### Task instructions
Beneath this instruction is a listing. Transcribe from it only the stretch from the line with "(** *** The invariant" through the line with "unfold tx_inv, tx_indices_ok, _rx_complete_irq.", both end lines included, exactly as written.

____

(** The book table after a request: unchanged, extended by a book whose
    title no book has, or with the rating of a row written or a row removed. *)
Lemma dispatch_request_books r st s req :
  books (store (dispatch_request r st s req)) = books st
  \/ (exists new_book,
        (forall b, b ∈ books st -> Book.title b <> Book.title new_book)
        /\ Book.id new_book = next_id (Book.id <$> books st)
        /\ books (store (dispatch_request r st s req)) = books st ++ [new_book])
  \/ (exists book x,
        books (store (dispatch_request r st s req))
        = books (update_rating book x st))
  \/ (exists book,
        books (store (dispatch_request r st s req))
        = books (delete_book book st)).
Proof.
  unfold dispatch_request. case_decide; [|by left].
  destruct r; simpl.
  - left. unfold register. by repeat case_match.
  - left. unfold login. by repeat case_match.
  - left. unfold logout, login_required. by case_match.
  - by left.
  - unfold add, login_required.
    destruct (current_user st s) as [u|]; [|by left].
    destruct (BookForm.validate_on_submit req) as [form|]; [|by left].
    destruct (filter _ (books st)) as [|b1 [|b2 rows]] eqn:Hrows; simpl;
      [|by left..].
    right; left. eexists. repeat split; [|reflexivity]. simpl.
    intros b Hb Ht. by eapply (filter_nil_not_elem_of _ (books st) b).
  - unfold edit, login_required.
    destruct (current_user st s) as [u|]; [|by left].
    destruct (scalar _) as [book|]; [|by left].
    destruct (method req); [by left|].
    destruct (_ ≫= _) as [x|]; [|by left].
    destruct (in_range x); [|by left].
    right; right; left. by exists book, x.
  - unfold delete, login_required.
    destruct (current_user st s) as [u|]; [|by left].
    destruct (scalar _) as [book|]; [|by left].
    right; right; right. by exists book.
Qed.

(** A property of the store that every request preserves holds after any
    sequence of calls. *)
Lemma run_invariant (I : Store -> Prop) :
  (forall r st s req, I st -> I (store (dispatch_request r st s req))) ->
  forall calls st, I st -> I (run st calls).
Proof.
  intros Hstep calls. induction calls as [|c calls IH]; intros st Hst; [done|].
  apply IH, Hstep, Hst.
Qed.

Lemma NoDup_fmap_filter {A K : Type} (key : A -> K) (P : A -> Prop)
    `{!forall x, Decision (P x)} (rows : list A) :
  NoDup (key <$> rows) -> NoDup (key <$> filter P rows).
Proof.
  induction rows as [|x rows IH]; [done|].
  rewrite fmap_cons, NoDup_cons. intros [Hx Hnd]. rewrite filter_cons.
  case_decide; [|by apply IH].
  rewrite fmap_cons, NoDup_cons. split; [|by apply IH].
  intros Hin. apply Hx. apply list_elem_of_fmap in Hin as (y & -> & Hy).
  apply list_elem_of_filter in Hy as [_ Hy]. by apply list_elem_of_fmap_2.
Qed.

Lemma NoDup_snoc_fresh {A K : Type} (key : A -> K) (rows : list A) (x : A) :
  NoDup (key <$> rows) -> (forall y, y ∈ rows -> key y <> key x) ->
  NoDup (key <$> rows ++ [x]).
Proof.
  intros Hnd Hfresh. rewrite fmap_app. apply NoDup_app. repeat split; [done| |].
  - intros k Hk Hkx. apply list_elem_of_fmap in Hk as (y & -> & Hy).
    apply list_elem_of_singleton in Hkx. by apply (Hfresh y).
  - apply NoDup_singleton.
Qed.

(** Titles stay pairwise distinct: [add] is the only view that creates a
    book, and it creates none under a title in the store. *)
Lemma run_titles_unique st calls :
  NoDup (Book.title <$> books st) -> NoDup (Book.title <$> books (run st calls)).
Proof.
  revert st. apply (run_invariant (fun st => NoDup (Book.title <$> books st))).
  intros r st s req Hnd.
  destruct (dispatch_request_books r st s req)
    as [-> | [(b & Hfresh & _ & ->) | [(b & x & ->) | (b & ->)]]].
  - done.
  - by apply NoDup_snoc_fresh.
  - simpl. rewrite <- list_fmap_compose.
    erewrite list_fmap_ext; [exact Hnd|]. intros ? b' _. simpl. by case_decide.
  - simpl. by apply NoDup_fmap_filter.
Qed.
(** * Electron patches: media stream device controller, Node.js embedder
      preload, WebAssembly trap-handler flag, accessibility page.

    A shallow embedding of
    - [shell/browser/media/media_stream_devices_controller.cc],
    - the Node.js patch "src: preload function for Environment",
    - the Node.js patch "optionally prevent calling
      V8::EnableWebAssemblyTrapHandler",
    - the Chromium patch "patch out Profile refs in accessibility_ui",
    with the properties the specification states about them. *)

From Stdlib Require Import ZArith Bool.
From stdpp Require Import gmap strings list fin_maps.

Local Open Scope string_scope.
Local Open Scope list_scope.

(* ===================================================================== *)
(** * Effects: state passing with fatal assertions                        *)
(* ===================================================================== *)

Module Effects.

(** A computation over a state [S] either returns a value and a new state,
    or dies on a fatal assertion ([CHECK], [NOTREACHED], a failed [assert])
    leaving the state as it stood. *)
Inductive Outcome (S A : Type) :=
| Returned (a : A) (s : S)
| Fatal (s : S).
Arguments Returned {S A} a s.
Arguments Fatal {S A} s.

Definition M (S A : Type) := S -> Outcome S A.

Definition ret {S A} (a : A) : M S A := fun s => Returned a s.

Definition bind {S A B} (m : M S A) (k : A -> M S B) : M S B :=
  fun s => match m s with
           | Returned a s' => k a s'
           | Fatal s' => Fatal s'
           end.

#[global] Instance M_ret {S} : MRet (M S) := @ret S.
#[global] Instance M_bind {S} : MBind (M S) := fun A B k m => bind m k.
Lemma poll_cases t :
  (DREIE t = true /\ DREIF t = true /\
   _poll_tx_data_empty N t = _tx_data_empty_irq N t) \/
  (DREIE t && DREIF t = false /\ _poll_tx_data_empty N t = t).
Proof.
  unfold _poll_tx_data_empty.
  destruct (DREIE t), (DREIF t); simpl; auto.
Qed.

(** *** The invariant is kept by every step *)

Lemma inv_irq t :
  tx_inv N t -> DREIE t = true -> tx_inv N (_tx_data_empty_irq N t).
Proof.
  intros (Hok & Hie & Hw & Hc) Hen.
  destruct (irq_frame t) as (Hh & _ & Hwr & _).
  destruct (irq_flags t) as (Hf & Htc & Hd).
  pose proof (irq_tail t) as Htl.
  pose proof (Z.mod_pos_bound (_tx_buffer_tail t + 1) N TX_SIZE_pos) as Hb.
  unfold tx_inv, tx_indices_ok in *.
  rewrite Hh, Htl, Hwr, Hf, Htc, Hd, Hen. simpl.
  split; [lia|]. split; [reflexivity|]. split; [|congruence].
  intros Hnw. exfalso. apply Hw in Hnw. destruct Hnw as [E _].
  rewrite E, Z.eqb_refl in Hie. simpl in Hie. congruence.
Qed.

Lemma inv_poll t : tx_inv N t -> tx_inv N (_poll_tx_data_empty N t).
Proof.
  intros H. destruct (poll_cases t) as [(He & _ & ->) | (_ & ->)]; auto using inv_irq.
Qed.

Lemma inv_rx_irq c t : tx_inv N t -> tx_inv N (_rx_complete_irq M c t).
Proof.
  destruct t as [[ca cb cc st bd td wire] ? ? ? ? ? ? h tl ? ?].
  unfold tx_inv, tx_indices_ok, _rx_complete_irq.
  match goal with |- context [if ?c then _ else _] => destruct c end; auto.
Qed.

____

### Result for this exercise
(** *** The invariant is kept by every step *)

Lemma inv_irq t :
  tx_inv N t -> DREIE t = true -> tx_inv N (_tx_data_empty_irq N t).
Proof.
  intros (Hok & Hie & Hw & Hc) Hen.
  destruct (irq_frame t) as (Hh & _ & Hwr & _).
  destruct (irq_flags t) as (Hf & Htc & Hd).
  pose proof (irq_tail t) as Htl.
  pose proof (Z.mod_pos_bound (_tx_buffer_tail t + 1) N TX_SIZE_pos) as Hb.
  unfold tx_inv, tx_indices_ok in *.
  rewrite Hh, Htl, Hwr, Hf, Htc, Hd, Hen. simpl.
  split; [lia|]. split; [reflexivity|]. split; [|congruence].
  intros Hnw. exfalso. apply Hw in Hnw. destruct Hnw as [E _].
  rewrite E, Z.eqb_refl in Hie. simpl in Hie. congruence.
Qed.

Lemma inv_poll t : tx_inv N t -> tx_inv N (_poll_tx_data_empty N t).
Proof.
  intros H. destruct (poll_cases t) as [(He & _ & ->) | (_ & ->)]; auto using inv_irq.
Qed.

Lemma inv_rx_irq c t : tx_inv N t -> tx_inv N (_rx_complete_irq M c t).
Proof.
  destruct t as [[ca cb cc st bd td wire] ? ? ? ? ? ? h tl ? ?].
  unfold tx_inv, tx_indices_ok, _rx_complete_irq.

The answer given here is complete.